## [Your task]
Only one span of the listing below should come back. It runs from the line with "Lemma wp_ascend m0" through the line with "(** the first node of a tree from side [d] *)", and each of its lines must be reproduced exactly.

>>>

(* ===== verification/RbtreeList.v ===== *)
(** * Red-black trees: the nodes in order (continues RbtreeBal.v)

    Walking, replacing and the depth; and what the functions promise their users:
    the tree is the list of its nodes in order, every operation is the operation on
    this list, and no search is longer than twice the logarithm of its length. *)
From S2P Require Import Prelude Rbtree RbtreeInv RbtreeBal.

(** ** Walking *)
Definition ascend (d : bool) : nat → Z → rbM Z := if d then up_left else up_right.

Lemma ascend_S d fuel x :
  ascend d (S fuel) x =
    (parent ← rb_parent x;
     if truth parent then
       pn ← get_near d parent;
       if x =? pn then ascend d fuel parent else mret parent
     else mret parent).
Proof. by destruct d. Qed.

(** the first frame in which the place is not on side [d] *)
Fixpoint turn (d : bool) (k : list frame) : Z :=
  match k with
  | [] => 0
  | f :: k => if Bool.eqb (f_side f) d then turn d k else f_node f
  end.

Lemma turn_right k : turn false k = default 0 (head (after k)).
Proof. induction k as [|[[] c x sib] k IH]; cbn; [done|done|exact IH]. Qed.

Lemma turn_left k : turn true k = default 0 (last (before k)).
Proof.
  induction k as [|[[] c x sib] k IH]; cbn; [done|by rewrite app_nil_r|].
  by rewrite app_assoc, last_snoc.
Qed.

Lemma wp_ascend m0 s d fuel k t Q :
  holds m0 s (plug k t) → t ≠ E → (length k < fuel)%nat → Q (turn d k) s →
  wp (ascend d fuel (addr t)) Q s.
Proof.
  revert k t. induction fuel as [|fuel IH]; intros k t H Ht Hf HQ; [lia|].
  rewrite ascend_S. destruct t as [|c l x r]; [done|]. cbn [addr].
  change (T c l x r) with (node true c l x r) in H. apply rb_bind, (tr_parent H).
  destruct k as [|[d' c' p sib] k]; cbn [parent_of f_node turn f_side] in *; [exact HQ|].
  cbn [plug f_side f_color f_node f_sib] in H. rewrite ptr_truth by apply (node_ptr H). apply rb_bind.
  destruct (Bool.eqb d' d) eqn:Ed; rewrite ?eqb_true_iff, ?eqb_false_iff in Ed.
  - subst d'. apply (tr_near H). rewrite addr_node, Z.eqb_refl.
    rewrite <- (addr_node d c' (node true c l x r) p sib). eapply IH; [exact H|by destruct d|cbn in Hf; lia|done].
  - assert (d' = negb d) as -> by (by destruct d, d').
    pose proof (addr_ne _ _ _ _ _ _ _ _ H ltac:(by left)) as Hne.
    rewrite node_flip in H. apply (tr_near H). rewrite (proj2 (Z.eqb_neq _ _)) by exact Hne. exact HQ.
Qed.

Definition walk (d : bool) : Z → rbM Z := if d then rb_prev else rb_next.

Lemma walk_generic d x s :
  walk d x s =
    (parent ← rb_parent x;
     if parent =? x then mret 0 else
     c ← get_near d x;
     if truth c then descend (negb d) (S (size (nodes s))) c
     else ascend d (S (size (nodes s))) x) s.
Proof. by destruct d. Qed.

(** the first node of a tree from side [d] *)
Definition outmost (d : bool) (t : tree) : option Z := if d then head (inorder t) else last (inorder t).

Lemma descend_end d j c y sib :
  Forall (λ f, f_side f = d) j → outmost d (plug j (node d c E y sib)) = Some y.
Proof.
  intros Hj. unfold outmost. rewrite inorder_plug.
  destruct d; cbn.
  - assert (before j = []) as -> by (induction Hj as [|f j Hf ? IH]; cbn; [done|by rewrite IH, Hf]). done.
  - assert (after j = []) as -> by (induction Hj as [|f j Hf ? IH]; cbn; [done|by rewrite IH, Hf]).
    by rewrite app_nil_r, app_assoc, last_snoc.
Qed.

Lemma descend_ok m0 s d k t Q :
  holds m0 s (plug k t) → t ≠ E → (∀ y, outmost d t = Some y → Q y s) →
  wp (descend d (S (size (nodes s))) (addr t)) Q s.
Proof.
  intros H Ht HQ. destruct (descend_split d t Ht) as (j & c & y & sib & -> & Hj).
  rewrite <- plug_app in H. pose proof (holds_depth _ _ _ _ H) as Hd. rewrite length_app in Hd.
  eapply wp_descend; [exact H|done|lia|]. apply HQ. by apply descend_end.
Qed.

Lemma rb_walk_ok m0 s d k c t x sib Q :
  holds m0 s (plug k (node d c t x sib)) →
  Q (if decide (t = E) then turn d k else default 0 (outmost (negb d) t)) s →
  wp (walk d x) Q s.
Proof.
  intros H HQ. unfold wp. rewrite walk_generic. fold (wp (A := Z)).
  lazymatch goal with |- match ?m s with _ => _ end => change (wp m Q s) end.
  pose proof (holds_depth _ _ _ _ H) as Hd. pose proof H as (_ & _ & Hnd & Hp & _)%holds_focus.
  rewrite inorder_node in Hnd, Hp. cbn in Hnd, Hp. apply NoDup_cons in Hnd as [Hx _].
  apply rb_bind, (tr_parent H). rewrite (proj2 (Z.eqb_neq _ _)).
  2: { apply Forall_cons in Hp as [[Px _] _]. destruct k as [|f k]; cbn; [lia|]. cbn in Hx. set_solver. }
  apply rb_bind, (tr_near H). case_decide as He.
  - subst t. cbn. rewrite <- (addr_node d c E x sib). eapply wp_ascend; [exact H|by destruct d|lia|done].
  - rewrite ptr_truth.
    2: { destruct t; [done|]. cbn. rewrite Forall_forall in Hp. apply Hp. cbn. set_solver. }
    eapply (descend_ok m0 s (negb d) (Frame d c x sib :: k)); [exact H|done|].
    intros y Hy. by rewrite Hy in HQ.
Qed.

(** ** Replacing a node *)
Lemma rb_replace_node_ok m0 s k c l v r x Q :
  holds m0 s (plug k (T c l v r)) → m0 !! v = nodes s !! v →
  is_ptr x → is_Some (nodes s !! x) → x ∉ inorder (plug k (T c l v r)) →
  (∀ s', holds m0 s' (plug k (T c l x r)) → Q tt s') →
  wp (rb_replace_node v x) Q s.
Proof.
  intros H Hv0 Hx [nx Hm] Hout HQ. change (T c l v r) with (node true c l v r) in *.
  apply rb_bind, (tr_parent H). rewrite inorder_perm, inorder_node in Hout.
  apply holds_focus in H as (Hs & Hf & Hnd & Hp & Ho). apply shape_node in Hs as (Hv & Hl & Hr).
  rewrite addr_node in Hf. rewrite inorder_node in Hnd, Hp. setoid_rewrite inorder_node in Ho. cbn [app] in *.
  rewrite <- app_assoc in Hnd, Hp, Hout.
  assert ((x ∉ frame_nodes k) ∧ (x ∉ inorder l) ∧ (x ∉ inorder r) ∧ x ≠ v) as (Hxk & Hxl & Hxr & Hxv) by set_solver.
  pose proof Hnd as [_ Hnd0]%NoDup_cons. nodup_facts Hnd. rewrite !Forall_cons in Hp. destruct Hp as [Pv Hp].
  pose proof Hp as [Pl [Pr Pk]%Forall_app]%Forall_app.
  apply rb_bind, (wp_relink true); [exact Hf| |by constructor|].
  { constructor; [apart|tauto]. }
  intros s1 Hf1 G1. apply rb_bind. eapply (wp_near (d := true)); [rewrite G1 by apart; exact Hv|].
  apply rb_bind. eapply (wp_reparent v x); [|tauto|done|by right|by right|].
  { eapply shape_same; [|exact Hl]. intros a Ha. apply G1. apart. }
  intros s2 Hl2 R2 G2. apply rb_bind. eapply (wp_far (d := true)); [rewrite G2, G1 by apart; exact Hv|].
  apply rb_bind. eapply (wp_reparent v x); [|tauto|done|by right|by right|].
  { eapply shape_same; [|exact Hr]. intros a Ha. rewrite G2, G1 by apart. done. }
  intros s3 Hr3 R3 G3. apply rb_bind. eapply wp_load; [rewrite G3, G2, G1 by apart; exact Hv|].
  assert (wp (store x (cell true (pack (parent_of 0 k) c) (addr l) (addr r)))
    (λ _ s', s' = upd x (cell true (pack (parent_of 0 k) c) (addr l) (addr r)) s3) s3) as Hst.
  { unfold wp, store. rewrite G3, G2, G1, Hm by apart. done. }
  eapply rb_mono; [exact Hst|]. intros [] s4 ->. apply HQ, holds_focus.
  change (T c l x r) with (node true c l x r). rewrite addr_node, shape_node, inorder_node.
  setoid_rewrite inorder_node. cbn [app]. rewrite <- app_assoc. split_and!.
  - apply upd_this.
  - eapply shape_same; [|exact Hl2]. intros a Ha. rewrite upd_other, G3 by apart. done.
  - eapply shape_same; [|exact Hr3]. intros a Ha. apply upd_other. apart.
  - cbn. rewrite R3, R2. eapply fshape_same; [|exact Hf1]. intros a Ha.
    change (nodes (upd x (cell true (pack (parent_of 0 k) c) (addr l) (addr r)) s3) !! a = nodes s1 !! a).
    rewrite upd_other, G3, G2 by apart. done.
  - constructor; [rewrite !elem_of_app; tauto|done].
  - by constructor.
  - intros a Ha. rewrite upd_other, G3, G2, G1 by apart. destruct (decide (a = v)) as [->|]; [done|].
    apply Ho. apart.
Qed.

<<<

## [Answer to the exercise]
Lemma wp_ascend m0 s d fuel k t Q :
  holds m0 s (plug k t) → t ≠ E → (length k < fuel)%nat → Q (turn d k) s →
  wp (ascend d fuel (addr t)) Q s.
Proof.
  revert k t. induction fuel as [|fuel IH]; intros k t H Ht Hf HQ; [lia|].
  rewrite ascend_S. destruct t as [|c l x r]; [done|]. cbn [addr].
  change (T c l x r) with (node true c l x r) in H. apply rb_bind, (tr_parent H).
  destruct k as [|[d' c' p sib] k]; cbn [parent_of f_node turn f_side] in *; [exact HQ|].
  cbn [plug f_side f_color f_node f_sib] in H. rewrite ptr_truth by apply (node_ptr H). apply rb_bind.
  destruct (Bool.eqb d' d) eqn:Ed; rewrite ?eqb_true_iff, ?eqb_false_iff in Ed.
  - subst d'. apply (tr_near H). rewrite addr_node, Z.eqb_refl.
    rewrite <- (addr_node d c' (node true c l x r) p sib). eapply IH; [exact H|by destruct d|cbn in Hf; lia|done].
  - assert (d' = negb d) as -> by (by destruct d, d').
    pose proof (addr_ne _ _ _ _ _ _ _ _ H ltac:(by left)) as Hne.
    rewrite node_flip in H. apply (tr_near H). rewrite (proj2 (Z.eqb_neq _ _)) by exact Hne. exact HQ.
Qed.

Definition walk (d : bool) : Z → rbM Z := if d then rb_prev else rb_next.

Lemma walk_generic d x s :
  walk d x s =
    (parent ← rb_parent x;
     if parent =? x then mret 0 else
     c ← get_near d x;
     if truth c then descend (negb d) (S (size (nodes s))) c
     else ascend d (S (size (nodes s))) x) s.
Proof. by destruct d. Qed.

(** the first node of a tree from side [d] *)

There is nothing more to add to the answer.